Irv Pankey

No. 75
- Position: Offensive tackle

Personal information
- Born: February 15, 1958 (age 68) Aberdeen, Maryland, U.S.
- Listed height: 6 ft 4 in (1.93 m)
- Listed weight: 277 lb (126 kg)

Career information
- High school: Aberdeen
- College: Penn State
- NFL draft: 1980: 2nd round, 50th overall pick

Career history
- Los Angeles Rams (1980–1990); Indianapolis Colts (1991–1992);

Awards and highlights
- First-team All-East (1979);

Career NFL statistics
- Games played: 150
- Games started: 122
- Fumble recoveries: 6
- Stats at Pro Football Reference

= Irv Pankey =

American football player (born 1958)

Irvin Lee Pankey (born February 15, 1958) is an American former professional football player who was an offensive lineman for 12 seasons in the National Football League (NFL), mainly for the Los Angeles Rams. He played college football as a tight end and offensive tackle for the Penn State Nittany Lions and was a team captain in 1979. He attended Aberdeen High School in Aberdeen, Maryland.

==Personal life==
During his playing career at Penn State, he reached out to Betsy Sailor, a student who had been raped by Todd Hodne in 1978, a former Penn State player who had recently been suspended from the team. Sailor had experienced harassment after having testified against Hodne at his trial. In a 2022 ESPN story on Hodne, who would sexually assault nearly a dozen other women before being convicted of murder, Sailor recalled Pankey telling her, "I just wanted to let you know that I was in the courtroom today and I listened to what you had to say. And I believe every word that you said. And, you will never have to be afraid, or be alone again. I will be by your side." Pankey and Sailor would lose contact after they graduated from Penn State, but would be reunited while the ESPN story was being researched.

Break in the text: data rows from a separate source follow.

(* ===== verification/Messages.v ===== *)
(** * Storing a message

    [upsert_message_record] of [internal/local_state/messages.rs] with
    [messages/direct_confirmation.rs]: the identity a message has on the wire, its merge with
    the stored row, the folding of the copies of a group message into its canonical id and of
    legacy direct conversations into the one of the peer's persona, and the summaries.

    A metadata text is the JSON value it holds, absent when it is empty. A nullable text
    column holds the empty text for NULL. The clock is an argument. *)

From Stdlib Require Import Ascii.
From S2P Require Import Prelude RustStr ImError Decimal Store SyncStore Outbox Wire Lanes ReadState ReadBind ReadIds ReadWire Persona Peers Summaries Mentions.
Local Open Scope Z_scope.

(** ** Records *)

Definition hydration_text (h : MessageHydrationState) : string :=
  match h with
  | Hydrated => "hydrated"
  | Discovered => "discovered"
  | LegacyProbe => "legacy_probe"
  end.
Definition hydration_of (value : string) : MessageHydrationState :=
  let value := trim value in
  if bool_decide (value = "hydrated"%string) then Hydrated
  else if bool_decide (value = "discovered"%string) then Discovered
  else if bool_decide (value = "legacy_probe"%string) then LegacyProbe
  else Discovered.

Record WireThreadIdentity := mkWireIdentity {
  wi_kind : string;
  wi_reference : string;
  wi_resolution_state : string }.

(** The tables with the temporary memo of merged legacy conversations. *)
Record MessageDb := mkMessageDb {
  ms_peers : PeerDb;
  ms_memo : list (string * string);
  ms_memo_ids : list (string * string * string) }.
Definition on_peers (s : PeerDb) (d : MessageDb) : MessageDb :=
  mkMessageDb s (ms_memo d) (ms_memo_ids d).
Definition stored_messages (d : MessageDb) : list MessageRow := messages_of (ms_peers d).
Definition on_messages (t : list MessageRow) (s : PeerDb) : PeerDb :=
  with_read (on_db (with_messages t (rd_db (px_read s))) (px_read s)) s.

Definition non_empty (value : string) : option string := nullable_text value.
Definition record_is_group (r : MessageRecord) : bool :=
  negb (is_empty (trim (rc_group_id r))) || negb (is_empty (trim (rc_group_did r))).
(** [parse_metadata] *)
Definition parse_metadata (v : option Value) : list (string * Value) :=
  default [] (v ≫= as_object).
Definition metadata_text (v : option Value) (key : string) : option string :=
  assoc key (parse_metadata v) ≫= as_str.

(** ** The identity on the wire *)

Definition validated_wire_identity (kind reference resolution_state : string)
    : ImResult WireThreadIdentity :=
  let kind := to_ascii_lowercase (trim kind) in
  if negb (bool_decide (kind ∈ ["direct"; "group"; "thread"; "mail"]%string)) then
    Err (invalid_input (Some "wire_thread_kind"%string)
           "wire thread kind must be direct, group, thread, or mail")
  else
    let reference := trim reference in
    if is_empty reference then
      Err (invalid_input (Some "wire_thread_ref"%string) "wire thread reference must not be empty")
    else
      let state := trim resolution_state in
      if bool_decide (state = EmptyString) || bool_decide (state = "resolved"%string) then
        Ok (mkWireIdentity kind reference "resolved")
      else if bool_decide (state = "legacy_unresolved"%string) then
        Ok (mkWireIdentity kind reference "legacy_unresolved")
      else Err (invalid_input (Some "wire_identity_resolution_state"%string)
                  "wire identity resolution state must be resolved or legacy_unresolved").

Definition wire_identity_for_record (r : MessageRecord) : ImResult WireThreadIdentity :=
  let kind := trim (rc_wire_thread_kind r) in
  let reference := trim (rc_wire_thread_ref r) in
  if negb (eqb (is_empty kind) (is_empty reference)) then
    Err (invalid_input (Some "wire_thread_ref"%string)
           "wire thread kind and reference must be provided together")
  else if negb (is_empty kind) then
    validated_wire_identity kind reference (rc_wire_resolution_state r)
  else
    match coalesce (non_empty (rc_group_did r)) (non_empty (rc_group_id r)) with
    | Some group => validated_wire_identity "group" group "resolved"
    | None =>
        let owner_did := trim (rc_owner_did r) in
        match head (select_where (λ did, starts_with did "did:" && negb (bool_decide (did = owner_did)))
                      [trim (rc_sender_did r); trim (rc_receiver_did r)]) with
        | Some direct => validated_wire_identity "direct" direct "resolved"
        | None =>
            let thread := trim (rc_thread_id r) in
            if is_empty thread then Ok (mkWireIdentity "" "" "legacy_unresolved")
            else match strip_prefix thread "group:", strip_prefix thread "mail:",
                       strip_prefix thread "dm:" with
                 | Some group, _, _ => validated_wire_identity "group" group "legacy_unresolved"
                 | None, Some mail, _ => validated_wire_identity "mail" mail "resolved"
                 | None, None, Some direct =>
                     validated_wire_identity "direct" direct
                       (if starts_with direct "peer-scope:" then "legacy_unresolved" else "resolved")
                 | None, None, None => validated_wire_identity "thread" thread "resolved"
                 end
        end
    end.

(** ** Confirming the target of a sent message *)

Definition value_text (v : Value) (key : string) : option string := vget v key ≫= as_str.
Definition is_one_of (o : option string) (l : list string) : bool :=
  match o with Some s => bool_decide (s ∈ l) | None => false end.
Definition delivered (v : Value) : bool := is_one_of (value_text v "delivery_state") ["accepted"; "sent"]%string.
Definition targets (v : Value) (did : string) : bool :=
  bool_decide (value_text v "resolved_target_did" = Some did)
  && bool_decide (value_text v "peer_current_did" = Some did).

(** The row a confirmation may change; a comparison with NULL does not hold. *)
Definition provisional_row (owner message_id conversation : string) (r : MessageRecord) (m : MessageRow)
    : bool :=
  message_named owner message_id m && bool_decide (mg_owner_did m = rc_owner_did r)
  && bool_decide (mg_conversation_id m = conversation) && (mg_direction m =? 1)
  && bool_decide (mg_sender_did m = rc_owner_did r)
  && bool_decide (mg_wire_thread_kind m = "direct"%string)
  && bool_decide (mg_wire_resolution_state m = "resolved"%string)
  && negb (is_empty (mg_receiver_did m)) && bool_decide (mg_wire_thread_ref m = mg_receiver_did m)
  && negb (bool_decide (mg_receiver_did m = rc_receiver_did r))
  && bool_decide (mg_server_seq m = None) && (mg_is_e2ee m =? 0)
  && bool_decide (mg_hydration_state m = "hydrated"%string)
  && is_empty (mg_group_id m) && is_empty (mg_group_did m)
  && bool_decide (mg_content_type m = rc_content_type r) && bool_decide (mg_content m = rc_content r).
Definition verified_source (i : PeerIdentifierRecord) : bool :=
  bool_decide (pi_source i ∈ ["handle_authority"; "verified_did_transition"]%string).
Definition same_persona (s : PeerDb) (owner conversation old_target new_target : string) (legacy : bool)
    : bool :=
  exists_where (λ r,
    route_row owner conversation r &&
    match dr_persona_id r with
    | None => false
    | Some persona =>
        exists_where (λ c, registry_row owner conversation c
                           && bool_decide (rg_persona_id c = Some persona)
                           && bool_decide (rg_thread_kind c = "direct"%string)
                           && is_resolved c && is_live c) (px_registry s)
        && exists_where (λ i, of_persona owner persona i && is_did i && bool_decide (pi_value i = old_target)
                              && negb (pi_is_current i) && verified_source i) (px_identifiers s)
        && exists_where (λ i, of_persona owner persona i && is_did i && bool_decide (pi_value i = new_target)
                              && verified_source i
                              && (legacy || (bool_decide (dr_current_did r = new_target) && pi_is_current i)))
             (px_identifiers s)
    end) (px_routes s).

Definition positive_seq (o : option Z) : bool := match o with Some n => 0 <? n | None => false end.
(** What the metadata before and after must say. *)
Definition operation_matches (message_id : string) (r : MessageRecord) (previous next : Value) : bool :=
  let operation := value_text previous "operation_id" in
  let wire_operation := value_text next "operation_id" in
  let matches_wire_operation :=
    positive_seq (rc_server_seq r) && bool_decide (wire_operation = Some message_id)
    && match value_text previous "wire_created_at" with
       | Some at_time => negb (is_empty (trim at_time)) | None => false end in
  match operation with
  | None => false
  | Some text => negb (is_empty (trim text))
                 && (bool_decide (operation = wire_operation) || matches_wire_operation)
  end.
Definition legacy_confirmation (r : MessageRecord) (previous : Value) : bool :=
  positive_seq (rc_server_seq r) && delivered previous && targets previous (rc_receiver_did r).
Definition fresh_confirmation (r : MessageRecord) (previous next : Value) : bool :=
  (is_one_of (value_text previous "delivery_state") ["pending"; "stored_locally"]%string
   && (positive_seq (rc_server_seq r)
       || (bool_decide (rc_server_seq r = None) && delivered next && targets next (rc_receiver_did r))))
  || (bool_decide (value_text previous "delivery_state" = Some "failed"%string)
      && positive_seq (rc_server_seq r)).
Definition can_confirm_target (s : PeerDb) (owner message_id conversation : string) (r : MessageRecord)
    (wire : WireThreadIdentity) : bool :=
  if negb (bool_decide (wi_kind wire = "direct"%string))
     || negb (bool_decide (wi_resolution_state wire = "resolved"%string))
     || negb (rc_direction r =? 1) || rc_is_e2ee r
     || negb (bool_decide (rc_hydration_state r = Hydrated))
     || negb (bool_decide (rc_sender_did r = rc_owner_did r))
     || negb (bool_decide (rc_receiver_did r = wi_reference wire))
     || negb (is_empty (rc_group_id r)) || negb (is_empty (rc_group_did r)) then false
  else
    match head (select_where (provisional_row owner message_id conversation r) (messages_of s)) with
    | None => false
    | Some m =>
        match mg_metadata m, rc_metadata r with
        | Some previous, Some next =>
            operation_matches message_id r previous next
            && (legacy_confirmation r previous || fresh_confirmation r previous next)
            && same_persona s owner conversation (mg_receiver_did m) (rc_receiver_did r)
                 (legacy_confirmation r previous)
        | _, _ => false
        end
    end.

Pankey has twin sons who played college football for Oregon State; Keith Pankey played linebacker, and his brother, Kevin, was a tight end. He has a daughter, Kiley, who attended Mt. Whitney High School in Visalia, California.
Pankey served as a professor and offensive line coach at the College of the Sequoias in Visalia, California. Pankey also helps out at football camps such as Linemen Inc.